On Oct. 14, Anita Sarkeesian cancelled a talk on women and video games at Utah State University due to death and shooting threats targeted at her and the attending students. While the university agreed to sweep the room for bombs prior to the talk, they would still allow those with a concealed weapons permit to carry firearms into the room. Due to state law, the university denied Sarkeesian’s request of metal detectors and patdown searches, so she cancelled the talk entirely.
On Twitter, Sarkeesian wrote, “Requested pat downs or metal detectors after mass shooting threat but because of Utah’s open carry laws police wouldn’t do firearm searches.”
Sarkeesian is the creator of the blog Feminist Frequency, and advocates for feminist issues in pop culture. At least one of the threats against Sarkeesian was attributed to the “Gamergate” campaign. This threat comes after a slew of other violent death threats within the recent Gamergate backlash against Sarkeesian and others.
The Gamergate movement and hashtag had its beginnings last August, seemingly as a critique of ethics in video game journalism; but for some, the movement has turned into a wave of misogyny in video games and video game development.
“Ultimately, it’s about silencing women in the gaming community,” said David Leach, the director of the Technology and Society Minor at UVic. Leach believes that the controversy “was ultimately a cover for misogyny.”

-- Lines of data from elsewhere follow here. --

(** ** Producing sends *)

(** The image of the receives in a run: [C] were consumed before it. *)
Definition rr_view (cap : Z) (C V n : nat) (rr : rqp_recv_ring) (r : range) : Prop :=
  rr_cap rr = cap ∧ rr_prod rr = nenc cap V ∧ Z.of_nat (length (rr_wqes rr)) = cap
  ∧ (C ≤ n ≤ V)%nat ∧ next_at cap V n r.

Lemma send_take_recv_type cap C V n e rr r e' rr' r' res :
  cap_ok cap → Z.of_nat V <= Z.of_nat C + cap → rr_view cap C V n rr r → r = cur cap V n →
  send_take_recv e rr r = Some (e', rr', r', res) →
  ∃ n', rr_view cap C V n' rr' r' ∧ (∀ recv, res = inl recv → r' = cur cap V n').
Proof.
  intros Hc HV (H1 & H2 & H3 & Hn & _) -> H. unfold send_take_recv in H.
  rewrite cur_empty in H by (done || lia). destruct (Nat.eqb_spec V n).
  { injection H as _ <- <- <-. exists n. split; [|done]. repeat (split; [done|]). by left. }
  destruct (rr_wqes rr !! _) as [recv|]; [|done].
  assert (next_at cap V (S n) (mk_range (r_idx (cur cap V n) + 1) (r_end (cur cap V n)) (r_base (cur cap V n))))
    as Hnx by (right; exists n; split; [done|]; split; [lia|done]).
  pose proof (next_at_put _ _ _ _ Hc Hnx) as Hput. pose proof (cur_next cap Hc V n ltac:(lia)) as Hcn.
  cbv zeta in Hcn. destruct (negb _).
  { injection H as _ <- <- <-. exists (S n). split; [|done]. repeat (split; [done || lia|]). done. }
  cbn [r_idx r_end r_base cur] in *. destruct (_ =? _).
  - injection H as _ <- <- <-. exists (S n).
    assert (ntrdma_rqp_recv_cons_get (ntrdma_rqp_recv_cons_put (nslot cap n + 1) (nenc cap n - nslot cap n) rr)
      = cur cap V (S n)) as Hg.
    { unfold ntrdma_rqp_recv_cons_get, ntrdma_rqp_recv_cons_put. cbn. rewrite H1, H2, Hput. apply cur_get; [done|lia|lia]. }
    split; [|done]. repeat (split; [done || (cbn; lia)|]). by left.
  - injection H as _ <- <- <-. exists (S n). rewrite Hcn. split; [|done].
    repeat (split; [done || lia|]). by left.
Qed.

(** What the loop of sends keeps; [fresh] at the start of an iteration. *)
Definition send_run_ok (scap cap : Z) (C V : nat) (fresh : bool) (s : @send_run W) : Prop :=
  Z.of_nat (length (sn_wqes s)) = scap ∧ copies_ok scap 0 0 (sn_evs s)
  ∧ ∃ n, rr_view cap C V n (sn_rr s) (sn_recv s) ∧ (fresh = true → sn_recv s = cur cap V n).

Lemma copies_ok_app a b c l l' : copies_ok a b c l → copies_ok a b c l' → copies_ok a b c (l ++ l').
Proof. intros. by apply Forall_app. Qed.

Ltac copies_solve := cbn [app]; unfold copies_ok in *; rewrite ?list.Forall_app, ?list.Forall_cons in *; cbn beta iota in *; tauto.

Lemma send_store_type (s : @send_run W) e rr r z evs scap cap C V n fresh :
  Z.of_nat (length (sn_wqes s)) = scap → copies_ok scap 0 0 (sn_evs s) → copies_ok scap 0 0 evs →
  rr_view cap C V n rr r → (fresh = true → r = cur cap V n) →
  send_run_ok scap cap C V fresh (send_store s e rr r z evs).
Proof.
  intros Hl Hev He Hv Hf. split; [by cbn; rewrite length_insert|]. split; [by apply copies_ok_app|by exists n].
Qed.

Lemma send_move_type ntc end_ (s s' : @send_run W) nx e rr r recv scap cap C V n :
  send_move ntc end_ s e rr r recv = Some (s', nx) → Z.of_nat (length (sn_wqes s)) = scap →
  copies_ok scap 0 0 (sn_evs s) → rr_view cap C V n rr r → r = cur cap V n →
  send_run_ok scap cap C V true s' ∧ sn_pos s' = sn_pos s + 1 ∧ (nx = SendNext → sn_pos s' ≠ end_).
Proof.
  intros H Hl Hev Hv Hr. unfold send_move in H.
  assert (∀ e2, copies_ok scap 0 0 (match recv with Some recv => [EvUse e2 recv] | None => [] end)) as Hu.
  { intros e2. destruct recv; by repeat constructor. }
  destruct (negb _).
  { injection H as <- <-. split; [|done]. eapply send_store_type; try done. by constructor. }
  destruct (send_push _ _ _ _ _) as [[[rc e2] z]|]; [|done].
  destruct (negb (rc =? 0)); [destruct (rc =? - EAGAIN)|]; injection H as <- <-.
  - split; [|done]. by eapply send_store_type.
  - split; [|done]. eapply send_store_type; try done. by constructor.
  - split; [by eapply send_store_type|]. split; [done|]. cbn [sn_pos send_store].
    intros Hn. destruct (Z.eqb_spec (sn_pos s + 1) end_); [done|lia].
Qed.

The controversy started in August with the video game developer Zoe Quinn. After publishing her game, Depression Quest, Quinn became the target of online abuse and harassment after a blog post by Eron Gjoni, Quinn’s ex-boyfriend. The post accused Quinn of having an affair with Kotaku reporter Nathan Grayson. The affair supposedly led to a positive review of Quinn’s game on Kotaku, which led to the success and widespread media report of her game.
Though this is the most recent controversy, the Gamergate group has origins that reach back years. Janni Aragon, the director of technology and integrated learning at UVic, also teaches on feminist issues in pop culture. On the Gamergate controversy, she said, “It stems from when Anita Sarkeesian started her [Tropes Vs. Women in Gaming] project to look at sexist tropes within the gaming community. Immediately, she was vilified for this. People went so far as to put together games in which there was violence against her. There was a call of action—or violence rather—to harm, rape, and kill her.” In 2012, Sarkeesian received multiple death threats in response to her Kickstarter campaign to fund the “Tropes” project.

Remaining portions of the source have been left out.